(Extracted records)
++++

(* ===== verification/BandwidthLimits.v ===== *)
(** The bandwidth limiter: the pools of limiters per rate
    ([pubky-homeserver/src/client_server/middleware/rate_limiter/limiter_pool.rs]),
    the choice of a limiter for a request ([bandwidth_rate_limit.rs],
    [request_info.rs]) and the throttled body stream ([throttle.rs]).

    A limiter is shared by the pool and by every body stream it throttles
    ([Arc]): limiters live in a store and are named by their position in it. *)

From S2P Require Import Prelude StoragePath Keys HttpError Tenant Quota Database Users Authorization ClientAddress RequestLimits.

Section Bandwidth.
Context `{KeyedLimiters} `{JsonStrings}.
(** Whether the build traps integer overflow ([debug_assertions]). *)
Variable overflow_checks : bool.

Local Abbreviation QuotaCache := (list (PublicKey * CachedEntry)).

(** * The pools *)

Definition SpeedLimitKey : Type := BandwidthQuota * option Z.

Definition LimiterPool : Type := list (SpeedLimitKey * nat).

Fixpoint pool_entry (key : SpeedLimitKey) (pool : LimiterPool) : option nat :=
  match pool with
  | [] => None
  | (k, a) :: pool' => if decide (k = key) then Some a else pool_entry key pool'
  end.

(** [LimiterPool::get_or_create]; the conversion of the rate may panic. *)
Definition LimiterPool_get_or_create (rate : BandwidthQuota) (burst : option Z) (pool : LimiterPool)
    (store : list KeyedRateLimiter) : result Panic (nat * LimiterPool * list KeyedRateLimiter) :=
  match pool_entry (rate, burst) pool with
  | Some a => Ok (a, pool, store)
  | None =>
      quota ← BandwidthQuota_to_governor_quota overflow_checks rate burst;
      Ok (length store, ((rate, burst), length store) :: pool, store ++ [RateLimiter_keyed quota])
  end.

(** One round of the cleanup task of [LimiterPool::new]: limiters forget the
    keys whose bucket is full, and a limiter without keys leaves the pool. *)
Definition cleanup_entry (now : Z) (entry : SpeedLimitKey * nat) (s : LimiterPool * list KeyedRateLimiter)
    : LimiterPool * list KeyedRateLimiter :=
  let '(pool, store) := s in
  let store := alter (retain_recent now) (entry.2) store in
  match store !! entry.2 with
  | Some limiter => (if limiter_is_empty limiter then pool else entry :: pool, store)
  | None => (pool, store)
  end.

Definition LimiterPool_cleanup (now : Z) (pool : LimiterPool) (store : list KeyedRateLimiter)
    : LimiterPool * list KeyedRateLimiter :=
  foldr (cleanup_entry now) ([], store) pool.

(** * The state of the layer *)

Record BandwidthState := mk_BandwidthState {
  bs_defaults : DefaultQuotasToml;
  bs_store : list KeyedRateLimiter;
  bs_user_read_limiters : LimiterPool;
  bs_user_write_limiters : LimiterPool;
  bs_unauthenticated_read_limiter : option nat
}.

Definition BandwidthState_new (defaults : DefaultQuotasToml) : result Panic BandwidthState :=
  match dq_unauthenticated_ip_rate_read defaults with
  | Some rate =>
      quota ← BandwidthQuota_to_governor_quota overflow_checks rate None;
      Ok (mk_BandwidthState defaults [RateLimiter_keyed quota] [] [] (Some 0%nat))
  | None => Ok (mk_BandwidthState defaults [] [] [] None)
  end.

Definition should_limit (self : BandwidthState) (req : LimitedRequest) : bool :=
  let has_user := bool_decide (is_Some (lr_tenant req)) in
  let has_bandwidth := bool_decide (is_Some (bs_unauthenticated_read_limiter self)) in
  has_user || has_bandwidth.

(** ** Request metadata *)

Record RequestInfo := mk_RequestInfo {
  ri_method : str;
  ri_user_pubkey : option PublicKey;
  ri_client_ip : result MissingClientAddress IpAddr
}.

Definition authenticated_pubkey (req : LimitedRequest) : option PublicKey := AuthSession_user_key <$> lr_session req.

Definition RequestInfo_from_request (req : LimitedRequest) : RequestInfo :=
  mk_RequestInfo (lr_method req) (authenticated_pubkey req) (extract_ip (lr_address req)).

Definition is_write_method (method : str) : bool :=
  bool_decide (method ∈ [lit "PUT"; lit "POST"; lit "PATCH"; lit "DELETE"]).

(** ** Choosing a limiter *)

(** A throttler is a key and the limiter it is charged to. *)
Definition ip_throttler (self : BandwidthState) (client_ip : result MissingClientAddress IpAddr)
    : result HttpError (option (LimitKey * nat)) :=
  match bs_unauthenticated_read_limiter self with
  | None => Ok None
  | Some limiter =>
      ip ← map_err (λ _, HttpError_new_with_message 500 (lit "Missing client address for rate limiting")) client_ip;
      Ok (Some (LimitIp ip, limiter))
  end.

Definition set_pool (is_write : bool) (pool : LimiterPool) (store : list KeyedRateLimiter) (self : BandwidthState)
    : BandwidthState :=
  mk_BandwidthState (bs_defaults self) store
    (if is_write then bs_user_read_limiters self else pool)
    (if is_write then pool else bs_user_write_limiters self)
    (bs_unauthenticated_read_limiter self).

(** The outer result is a panic of the request's task. *)
Definition resolve_bandwidth_throttler (now : Z) (info : RequestInfo) (self : BandwidthState) (c : QuotaCache)
    (w : World) : result Panic (result HttpError (option (LimitKey * nat))) * BandwidthState * QuotaCache * World :=
  match ri_user_pubkey info with
  | None => (Ok (ip_throttler self (ri_client_ip info)), self, c, w)
  | Some pubkey =>
      let '(quota, c, w) := resolve_quota now pubkey c w in
      match quota with
      | Err _ =>
          (Ok (Err (HttpError_new_with_message 500 (lit "Failed to resolve user limits"))), self, c, w)
      | Ok None => (Ok (ip_throttler self (ri_client_ip info)), self, c, w)
      | Ok (Some quota) =>
          let is_write := is_write_method (ri_method info) in
          let '(rate_override, default_rate, user_burst, default_burst, pool) :=
            if is_write then
              (rate_write quota, dq_rate_write (bs_defaults self), rate_write_burst quota,
               dq_rate_write_burst (bs_defaults self), bs_user_write_limiters self)
            else
              (rate_read quota, dq_rate_read (bs_defaults self), rate_read_burst quota,
               dq_rate_read_burst (bs_defaults self), bs_user_read_limiters self) in
          match QuotaOverride_resolve_with_default rate_override default_rate with
          | None => (Ok (Ok None), self, c, w)
          | Some rate =>
              let burst := match user_burst with Some b => Some b | None => default_burst end in
              match LimiterPool_get_or_create rate burst pool (bs_store self) with
              | Ok (limiter, pool, store) =>
                  (Ok (Ok (Some (LimitUser pubkey, limiter))), set_pool is_write pool store self, c, w)
              | Err p => (Err p, self, c, w)
              end
          end
      end
  end.

(** [BandwidthQuotaLimitMiddleware::call] up to the call of the inner service:
    the throttler that wraps the request's and then the response's body. *)
Definition BandwidthQuotaLimit_call (now : Z) (req : LimitedRequest) (self : BandwidthState) (c : QuotaCache)
    (w : World) : result Panic (result HttpError (option (LimitKey * nat))) * BandwidthState * QuotaCache * World :=
  if negb (should_limit self req) then (Ok (Ok None), self, c, w)
  else resolve_bandwidth_throttler now (RequestInfo_from_request req) self c w.

(** The cleanup tasks of the two pools and of the address limiter. *)
Inductive LimiterTask := ReadPoolTask | WritePoolTask | AddressTask.

Definition bandwidth_cleanup (task : LimiterTask) (now : Z) (self : BandwidthState) : BandwidthState :=
  match task with
  | ReadPoolTask =>
      let '(pool, store) := LimiterPool_cleanup now (bs_user_read_limiters self) (bs_store self) in
      set_pool false pool store self
  | WritePoolTask =>
      let '(pool, store) := LimiterPool_cleanup now (bs_user_write_limiters self) (bs_store self) in
      set_pool true pool store self
  | AddressTask =>
      match bs_unauthenticated_read_limiter self with
      | Some a =>
          mk_BandwidthState (bs_defaults self) (alter (retain_recent now) a (bs_store self))
            (bs_user_read_limiters self) (bs_user_write_limiters self) (Some a)
      | None => self
      end
  end.

(** * The throttled body *)

(** A body stream: the chunks still to come from the inner body ([Err] is a
    failure of that body), and the chunk that waits for its cells with the
    number of cells it still needs. *)
Record BodyStream := mk_BodyStream {
  b_key : LimitKey;
  b_current : option (list Z * nat);
  b_rest : list (result () (list Z))
}.

Definition throttle_body (key : LimitKey) (body : list (result () (list Z))) : BodyStream :=
  mk_BodyStream key None body.

(** [bytes.len().div_ceil(1024)]. *)
Definition chunk_kilobytes (bytes : list Z) : nat := ((length bytes + 1023) / 1024)%nat.

(** One poll of the stream at an instant: it takes the next chunk, or asks for
    one cell (and waits when the limiter refuses), or hands the chunk on.  A
    limiter of the code always has room for one cell, so that the wait never
    fails for lack of capacity. *)
Definition poll_body (now : Z) (s : BodyStream) (limiter : KeyedRateLimiter)
    : option (result () (list Z)) * BodyStream * KeyedRateLimiter :=
  match b_current s with
  | None =>
      match b_rest s with
      | [] => (None, s, limiter)
      | Err e :: rest => (Some (Err e), mk_BodyStream (b_key s) None rest, limiter)
      | Ok bytes :: rest => (None, mk_BodyStream (b_key s) (Some (bytes, chunk_kilobytes bytes)) rest, limiter)
      end
  | Some (bytes, O) => (Some (Ok bytes), mk_BodyStream (b_key s) None (b_rest s), limiter)
  | Some (bytes, S n) =>
      let '(r, limiter) := check_key (b_key s) now limiter in
      (None, match r with Ok _ => mk_BodyStream (b_key s) (Some (bytes, n)) (b_rest s) | Err _ => s end, limiter)
  end.

End Bandwidth.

++++

* [WORK ORDER]: Set down exactly the lines of the data above, beginning with the line that has "(** ** Request metadata *)" and ending with the line that has "Definition ip_throttler (self", and no others.

* [REPLY TO THE EXERCISE]:
(** ** Request metadata *)

Record RequestInfo := mk_RequestInfo {
  ri_method : str;
  ri_user_pubkey : option PublicKey;
  ri_client_ip : result MissingClientAddress IpAddr
}.

Definition authenticated_pubkey (req : LimitedRequest) : option PublicKey := AuthSession_user_key <$> lr_session req.

Definition RequestInfo_from_request (req : LimitedRequest) : RequestInfo :=
  mk_RequestInfo (lr_method req) (authenticated_pubkey req) (extract_ip (lr_address req)).

Definition is_write_method (method : str) : bool :=
  bool_decide (method ∈ [lit "PUT"; lit "POST"; lit "PATCH"; lit "DELETE"]).

(** ** Choosing a limiter *)

(** A throttler is a key and the limiter it is charged to. *)
Definition ip_throttler (self : BandwidthState) (client_ip : result MissingClientAddress IpAddr)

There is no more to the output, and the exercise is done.